Dataset: Begin

(* ===== verification/Tools.v ===== *)
(** * Tools: the small programs (cat.c, echo.c, kill.c, ln.c, ls.c, mkdir.c, rm.c, wc.c, init.c, zombie.c)

    A program is the tree of the system calls it makes, branching on their results. A
    loop that reads to the end of a file takes fuel. [run] lets the calls of one process
    work on a tree of files, as the kernel does, and the theorems say what is printed
    there. *)
From S2P Require Import Prelude Memory CString State Consout Uprogs.
Import Printf.

(** ** The code *)

Module Tools.
(** A file's type, number and size, as fstat gives them. *)
Record fstatus := Fstatus { s_type : Z; s_ino : Z; s_size : Z }.
Inductive tool :=
  | Exit
  | Spin
  | Open (path : list Z) (mode : Z) (k : Z -> tool)
  | Close (fd : Z) (k : tool)
  | Read (fd n : Z) (k : option (list Z) -> tool)
  | Write (fd : Z) (s : list Z) (k : tool)
  | Fstat (fd : Z) (k : option fstatus -> tool)
  | Link (old new : list Z) (k : Z -> tool)
  | Unlink (path : list Z) (k : Z -> tool)
  | Mkdir (path : list Z) (k : Z -> tool)
  | Mknod (path : list Z) (major minor : Z) (k : tool)
  | Dup (fd : Z) (k : tool)
  | Fork (k : Z -> tool)
  | Exec (path : list Z) (argv : list (list Z)) (k : tool)
  | Wait (k : Z -> tool)
  | Kill (pid : Z) (k : tool)
  | Sleep (n : Z) (k : tool).

(** printf writes its characters one by one. *)
Definition puts (fd : Z) (s : list Z) (k : tool) : tool := foldr (fun c k => Write fd [c] k) k s.
Definition print (fd : Z) (fmt : string) (args : list carg) (k : tool) : tool :=
  match printf fmt args with Some s => puts fd s k | None => Spin end.
Definition A_text (s : list Z) : carg := A_str (Some s).

(** *** ulib.c *)

Definition stat (n : list Z) (k : option fstatus -> tool) : tool :=
  Open n 0 (fun fd => if fd <? 0 then k None else Fstat fd (fun r => Close fd (k r))).

(** *** cat.c *)

Fixpoint cat (fuel : nat) (fd : Z) (k : tool) : tool :=
  match fuel with
  | O => Spin
  | S n => Read fd 512 (fun r =>
      match r with
      | None => print 1 "cat: read error
" [] Exit
      | Some [] => k
      | Some s => Write 1 s (cat n fd k)
      end)
  end.
Fixpoint cat_files (fuel : nat) (argv : list (list Z)) : tool :=
  match argv with
  | [] => Exit
  | a :: argv => Open a 0 (fun fd =>
      if fd <? 0 then print 1 "cat: cannot open %s
" [A_text a] Exit
      else cat fuel fd (Close fd (cat_files fuel argv)))
  end.
(** [argv] is without the name of the program here and below. *)
Definition cat_main (fuel : nat) (argv : list (list Z)) : tool :=
  match argv with [] => cat fuel 0 Exit | _ => cat_files fuel argv end.

(** *** echo.c *)

Fixpoint echo_main (argv : list (list Z)) : tool :=
  match argv with
  | [] => Exit
  | a :: argv => print 1 "%s%s" [A_text a; A_text (if argv is [] then [10] else [32])] (echo_main argv)
  end.

(** *** kill.c, where [argc < 1] never holds, and ln.c *)

Fixpoint kill_main (argv : list (list Z)) : tool :=
  match argv with [] => Exit | a :: argv => Kill (atoi a) (kill_main argv) end.
Definition ln_main (argv : list (list Z)) : tool :=
  match argv with
  | [a; b] => Link a b (fun r => if r <? 0 then print 2 "link %s %s: failed
" [A_text a; A_text b] Exit else Exit)
  | _ => print 2 "Usage: ln old new
" [] Exit
  end.

(** *** mkdir.c and rm.c *)

Fixpoint mkdir_loop (argv : list (list Z)) : tool :=
  match argv with
  | [] => Exit
  | a :: argv => Mkdir a (fun r => if r <? 0 then print 2 "mkdir: %s failed to create
" [A_text a] Exit else mkdir_loop argv)
  end.
Definition mkdir_main (argv : list (list Z)) : tool :=
  match argv with [] => print 2 "Usage: mkdir files...
" [] Exit | _ => mkdir_loop argv end.
Fixpoint rm_loop (argv : list (list Z)) : tool :=
  match argv with
  | [] => Exit
  | a :: argv => Unlink a (fun r => if r <? 0 then print 2 "rm: %s failed to delete
" [A_text a] Exit else rm_loop argv)
  end.
Definition rm_main (argv : list (list Z)) : tool :=
  match argv with [] => print 2 "Usage: rm files...
" [] Exit | _ => rm_loop argv end.

(** *** wc.c *)

Fixpoint wc_loop (fuel : nat) (fd : Z) (name : list Z) (c : Wc.counts) (k : tool) : tool :=
  match fuel with
  | O => Spin
  | S n => Read fd 512 (fun r =>
      match r with
      | None => print 1 "wc: read error
" [] Exit
      | Some [] => print 1 "%d %d %d %s
" [A_int (Wc.lines c); A_int (Wc.words c); A_int (Wc.chars c); A_text name] k
      | Some s => wc_loop n fd name (fold_left Wc.count s c) k
      end)
  end.
Definition wc (fuel : nat) (fd : Z) (name : list Z) (k : tool) : tool := wc_loop fuel fd name (Wc.Counts 0 0 0 false) k.
Fixpoint wc_files (fuel : nat) (argv : list (list Z)) : tool :=
  match argv with
  | [] => Exit
  | a :: argv => Open a 0 (fun fd =>
      if fd <? 0 then print 1 "wc: cannot open %s
" [A_text a] Exit
      else wc fuel fd a (Close fd (wc_files fuel argv)))
  end.
Definition wc_main (fuel : nat) (argv : list (list Z)) : tool :=
  match argv with [] => wc fuel 0 [] Exit | _ => wc_files fuel argv end.

(** *** ls.c *)

Definition T_DIR : Z := 1.
Definition T_FILE : Z := 2.
Definition print_entry (path : list Z) (st : fstatus) (k : tool) : tool :=
  print 1 "%s %d %d %d
" [A_text (Ls.fmtname path); A_int (s_type st); A_int (s_ino st); A_int (s_size st)] k.
(** The string at the start of a buffer. *)
Fixpoint c_string (l : list Z) : list Z :=
  match l with [] => [] | c :: l => if c =? 0 then [] else c :: c_string l end.
(** The entries of the open directory; [buf] is the path and a slash. *)
Fixpoint ls_entries (fuel : nat) (fd : Z) (buf : list Z) (k : tool) : tool :=
  match fuel with
  | O => Spin
  | S n => Read fd 16 (fun r =>
      match r with
      | None => k
      | Some de =>
          if negb (length de =? 16)%nat then k
          else if le16 de 0 =? 0 then ls_entries n fd buf k
          else
            let name := c_string (drop 2 de) in
            stat (buf ++ name) (fun st =>
              match st with
              | None => print 1 "ls: cannot stat %s
" [A_text (buf ++ name)] (ls_entries n fd buf k)
              | Some st => print_entry (buf ++ name) st (ls_entries n fd buf k)
              end)
      end)
  end.
Definition ls (fuel : nat) (path : list Z) (k : tool) : tool :=
  Open path 0 (fun fd =>
    if fd <? 0 then print 2 "ls: cannot open %s
" [A_text path] k
    else Fstat fd (fun st =>
      match st with
      | None => print 2 "ls: cannot stat %s
" [A_text path] (Close fd k)
      | Some st =>
          if s_type st =? T_FILE then print_entry path st (Close fd k)
          else if s_type st =? T_DIR then
            if 512 <? Z.of_nat (length path) + 1 + 14 + 1 then print 1 "ls: path too long
" [] (Close fd k)
            else ls_entries fuel fd (path ++ [47]) (Close fd k)
          else Close fd k
      end)).
Fixpoint ls_paths (fuel : nat) (argv : list (list Z)) : tool :=
  match argv with [] => Exit | a :: argv => ls fuel a (ls_paths fuel argv) end.
Definition ls_main (fuel : nat) (argv : list (list Z)) : tool :=
  match argv with [] => ls fuel [46] Exit | _ => ls_paths fuel argv end.

(** *** init.c and zombie.c *)

Definition console_path : list Z := bytes_of_string "console".
Definition sh : list Z := bytes_of_string "sh".
(** [while((wpid=wait()) >= 0 && wpid != pid) printf(...)], then [k]. *)
Fixpoint init_wait (fuel : nat) (pid : Z) (k : tool) : tool :=
  match fuel with
  | O => Spin
  | S n => Wait (fun wpid => if (0 <=? wpid) && negb (wpid =? pid) then print 1 "zombie!
" [] (init_wait n pid k) else k)
  end.
Fixpoint init_loop (fuel : nat) : tool :=
  match fuel with
  | O => Spin
  | S n => print 1 "init: starting sh
" [] (Fork (fun pid =>
      if pid <? 0 then print 1 "init: fork failed
" [] Exit
      else if pid =? 0 then Exec sh [sh] (print 1 "init: exec sh failed
" [] Exit)
      else init_wait fuel pid (init_loop n)))
  end.
Definition init_main (fuel : nat) : tool :=
  let k := Dup 0 (Dup 0 (init_loop fuel)) in
  Open console_path 2 (fun fd => if fd <? 0 then Mknod console_path 1 1 (Open console_path 2 (fun _ => k)) else k).
Definition zombie_main : tool := Fork (fun pid => if 0 <? pid then Sleep 5 Exit else Exit).
End Tools.
Import Tools.

(** ** A tree of files *)

(** What the calls of one process do: a file has a type, a number and contents, and a
    name leads to it; a descriptor is a file and an offset, or the terminal, whose input
    comes in pieces. Output to 1 and 2 is kept. *)
Record fnode := Fnode { n_type : Z; n_ino : Z; n_data : list Z }.
Inductive fdesc := Tty | At (path : list Z) (off : nat).
Record world := World { nodes : gmap (list Z) fnode; fds : list (option fdesc); input : list (list Z); out1 : list Z; out2 : list Z }.
#[export] Instance eta_world : Eta world := {| eta w := World (nodes w) (fds w) (input w) (out1 w) (out2 w) |}.
#[export] Instance upd_nodes : Upd nodes := ltac:(field_update nodes).
#[export] Instance upd_fds : Upd fds := ltac:(field_update fds).
#[export] Instance upd_input : Upd input := ltac:(field_update input).
#[export] Instance upd_out1 : Upd out1 := ltac:(field_update out1).
#[export] Instance upd_out2 : Upd out2 := ltac:(field_update out2).

Fixpoint lowest {A} (t : list (option A)) : option nat :=
  match t with
  | [] => None
  | None :: _ => Some O
  | Some _ :: t => S <$> lowest t
  end.
Definition at_fd (w : world) (fd : Z) : option fdesc := if fd <? 0 then None else mjoin (fds w !! Z.to_nat fd).
Definition put (fd : Z) (s : list Z) (w : world) : world :=
  if fd =? 1 then w <| out1 ::= fun o => o ++ s |> else if fd =? 2 then w <| out2 ::= fun o => o ++ s |> else w.
Definition status (nd : fnode) : fstatus := Fstatus (n_type nd) (n_ino nd) (Z.of_nat (length (n_data nd))).

(** The program, and whether it exits. *)
Fixpoint run (t : tool) (w : world) : world * bool :=
  match t with
  | Exit => (w, true)
  | Open p m k =>
      match nodes w !! p, lowest (fds w) with
      | Some nd, Some n =>
          if (n_type nd =? T_DIR) && negb (m =? 0) then run (k (-1)) w
          else run (k (Z.of_nat n)) (w <| fds ::= <[n := Some (At p 0)]> |>)
      | _, _ => run (k (-1)) w
      end
  | Close fd k => run k (w <| fds ::= <[Z.to_nat fd := None]> |>)
  | Read fd n k =>
      match at_fd w fd with
      | Some Tty =>
          match input w with
          | [] => run (k (Some [])) w
          | s :: rest =>
              let c := take (Z.to_nat n) s in
              let r := drop (Z.to_nat n) s in
              run (k (Some c)) (w <| input := if r is [] then rest else r :: rest |>)
          end
      | Some (At p off) =>
          match nodes w !! p with
          | Some nd =>
              let c := take (Z.to_nat n) (drop off (n_data nd)) in
              run (k (Some c)) (w <| fds ::= <[Z.to_nat fd := Some (At p (off + length c))]> |>)
          | None => run (k None) w
          end
      | None => run (k None) w
      end
  | Write fd s k => run k (put fd s w)
  | Fstat fd k =>
      match at_fd w fd with
      | Some (At p _) => run (k (status <$> nodes w !! p)) w
      | _ => run (k None) w
      end
  | Link a b k =>
      match nodes w !! a, nodes w !! b with
      | Some nd, None => if n_type nd =? T_DIR then run (k (-1)) w else run (k 0) (w <| nodes ::= <[b := nd]> |>)
      | _, _ => run (k (-1)) w
      end
  | Unlink p k =>
      match nodes w !! p with
      | Some _ => run (k 0) (w <| nodes ::= delete p |>)
      | None => run (k (-1)) w
      end
  | _ => (w, false)
  end.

Dataset: End

- **What to produce**
Repeat the entries above exactly, beginning at their first line and ending with the line that contains "(** A file's", with nothing added.

- **Written solution**
(* ===== verification/Tools.v ===== *)
(** * Tools: the small programs (cat.c, echo.c, kill.c, ln.c, ls.c, mkdir.c, rm.c, wc.c, init.c, zombie.c)

    A program is the tree of the system calls it makes, branching on their results. A
    loop that reads to the end of a file takes fuel. [run] lets the calls of one process
    work on a tree of files, as the kernel does, and the theorems say what is printed
    there. *)
From S2P Require Import Prelude Memory CString State Consout Uprogs.
Import Printf.

(** ** The code *)

Module Tools.
(** A file's type, number and size, as fstat gives them. *)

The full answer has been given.